I try and keep my brain busy VERY VERY BUSY!! i take on more than i should. Do things that i don't wanna do so i don't have time to think.. Its what i do its what ive always done . But today was  a great! FUN!! day !!! i waved winked and kissed the picture in the mirror with a smile and started the day !! we played we flew kites we skipped on the beach we drove .. Then ...."AUNTIE RAMA  come up here and take a picture "( lol i take a picture of EVERYTHING this child does) so up i go and this she has made. "ARI its beautiful" Me....." I can't put Grandma on here and i want too... Ari  " Yes you can !! You can put her any place you want!!" me saying it with a Big ASS smile on my face!!! ...... I took the picture i turned walked down the stairs tears ROLLING down my face ..... Not because she is gone BUT because my grandchildren my daughters children will NEVER NEVER EVER say this!! They will NEVER know her they will NEVER  GET to tell her stuff i will never know .. They will NEVER get to color with her they will NEVER get slipped M &M's  when iam not looking..... BUT i smile because SHE does SHE misses ALL these things!! and i hope she shares these things and i hope her 5 year old mind holds on too them !!! Smile it feels good even when life isnt ... Smiling just feels good!!

Wednesday, April 10, 2013

Something HAPPY!!

i had actually meant to bust a little something more light then the post below and some how i turned the corner so now a picture thats sure to make ya smile!! HEHEHEHE!!! ITs the King of the Park!!

Hands


This not a great photo but its the one sitting next to me right now . Its the one thats been sitting here next to me for almost a month.
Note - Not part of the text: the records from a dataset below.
(* ===== verification/SeedPayrollProps.v ===== *)
(** * The attendance that the payroll seed leaves, and the readiness check

    With [--reset], [seed_payroll_test_data.go] leaves exactly the planned attendance of the
    month: a row for each active employee and day, with the status and the validation of its
    scenario. The readiness check of the payroll then counts them. *)

From stdpp Require Import gmap.
From S2P Require Import Gotime GotimeProps Prelude Float64 Go Sql Tx Schema Calendar Auth User Employee Attendance Payroll History Seeds SeedDemo SeedTestEmployees SeedPayroll SeedRbac SeedEnterprise.

#[local] Open Scope Z_scope.
#[local] Open Scope prog_scope.

Import PayrollData.

(** ** The days of the month *)

Lemma daysInMonth_valid year month d : 1 <= month <= 12 -> 1 <= d <= daysInMonth month -> valid year month d.
Proof.
  intros Hm Hd. split; [done|]. unfold daysInMonth in Hd. unfold month_days. repeat case_match; bool_prop; lia.
Qed.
Its a SHITTY picture. But i LOVE it cause i can see her hands . She had the most AMAZING hands ( my daughter has em ) Nails no matter if she was changing a shitty diaper,cooking for 30 people, pouring drinks for an entire bar, beading,digging in the dirt. All ways looking GOOD!!! She TALKED with her hands i always followed them. Maybe cause they always had SHINY,SPARKLY, BIG ,AMAZINGness on them??  Maybe!!!  (hey i got my love of all things shiny from SOME PLACE LOL)........... I could tell how life was going by the shape of these hands. When they were unadorned of any piece of jewelry i knew time was ticking   how when when they stopped  moving when she talked i knew it was coming FAST .. i miss these hands "talking" i miss holding this hand...............................I held it the whole night after her brain surgery thinking how lucky i was to be able to hold it...i can still feel in my hand the way her skin felt how tiny and weak and cold it  felt to me...... how she Kept squeezing my hand thru the night  just to see if someone was there .......... i would never get to hold it again  ............................ .

Thursday, March 28, 2013

When i started this blog 4 years ago i did it because  i was bored at night and wanted to show off my adorable family.......... i was flippant, mouthy and indulged and didn't know, nor did i care about much past my drama ...... four years later  things are not ADORABLE nor are they boring, they are complicated and iam  still indulged ........ But for the people that read this know what comes out on this blog is no longer really for public viewing ! This is were i get to BITCH!! BE IMPERFECT!! have FEELINGS!! be MAD!! Be INSECURE ,QUESTION!!  NOT BE IN CHARGE of SHIT!! NOT FEEL BAD for thinking!! I GET  to be SAD and CRY here i don't have to be strong here ...i dont have to save anyone ..... Let me have this .......... I KNOW  iam AMAZING, WONDERFUL and LOVING LOL honey tis why i wear  any one of my 10 crowns :)............... What iam trying to say is this is my space for as long as i type its were i mix my thoughts with my life sometimes its not nice or good or fair but its how i feel at that moment .... Iam like a crow deep thought HEY WAIT SHINY !  get what iam saying???  LOVE to you all !! iam ok ..damn OK actually !!............... but iam sad and i miss her so much .. for all of you its been a few weeks but for me its been months .......

Tuesday, March 26, 2013

need a new job


OK i had another picture for this and i
didn't like it so i googled "dad" for something
a bit more not sad and this was the
#1 goggle image!!!
So i have a thousand things i wanna say.. a thousand thoughts running threw my mind.... A ZILLION small stories i wanna share ............. But mostly i want my dad to be OK !! He is outwardly doing well.. he is outwardly holding on.. he is outwardly doing what we flyums do ..  But i know a few things that 43 years of knowing some one gives you ....He is a little lost .....he is sad... he doesn't  know what to do next... the house is too big ..too empty... too full of memories................To QUIET!!! .................I don't know how he does it every day ..OK MOSTLY EVERY NIGHT!!  To sit in that house to hear nothing !!! After 30 years of NOISE!! of 5  Children running,SCREAMING, LAUGHING. of a wife running, laughing, screaming,loving !!! of friends dancing, laughing, screaming.. To Grandchildren and Great grandchildren throwing things crying, laughing, getting into things ...of a TV at FULL blast at MUSIC playing!!! sometimes all these things at the same time... ok alot of the times this all happened at the same time Ü ...........  SILENCE!! the sound of NOTHING !!! (its my biggest fear!!! my biggest pet peeve !!!i HATE the sound of silence !!! ) i don't know how he does it... i don't know how to make it better ........... Mostly i don't know what to do!!! That's my job!! its what i do!! I FIX things !! its what ive ALWAYS  DONE!!!  i cant fix any thing any more .........i have lost my job.......

Sunday, March 24, 2013

The lack of sleep MIGHT be getting to me!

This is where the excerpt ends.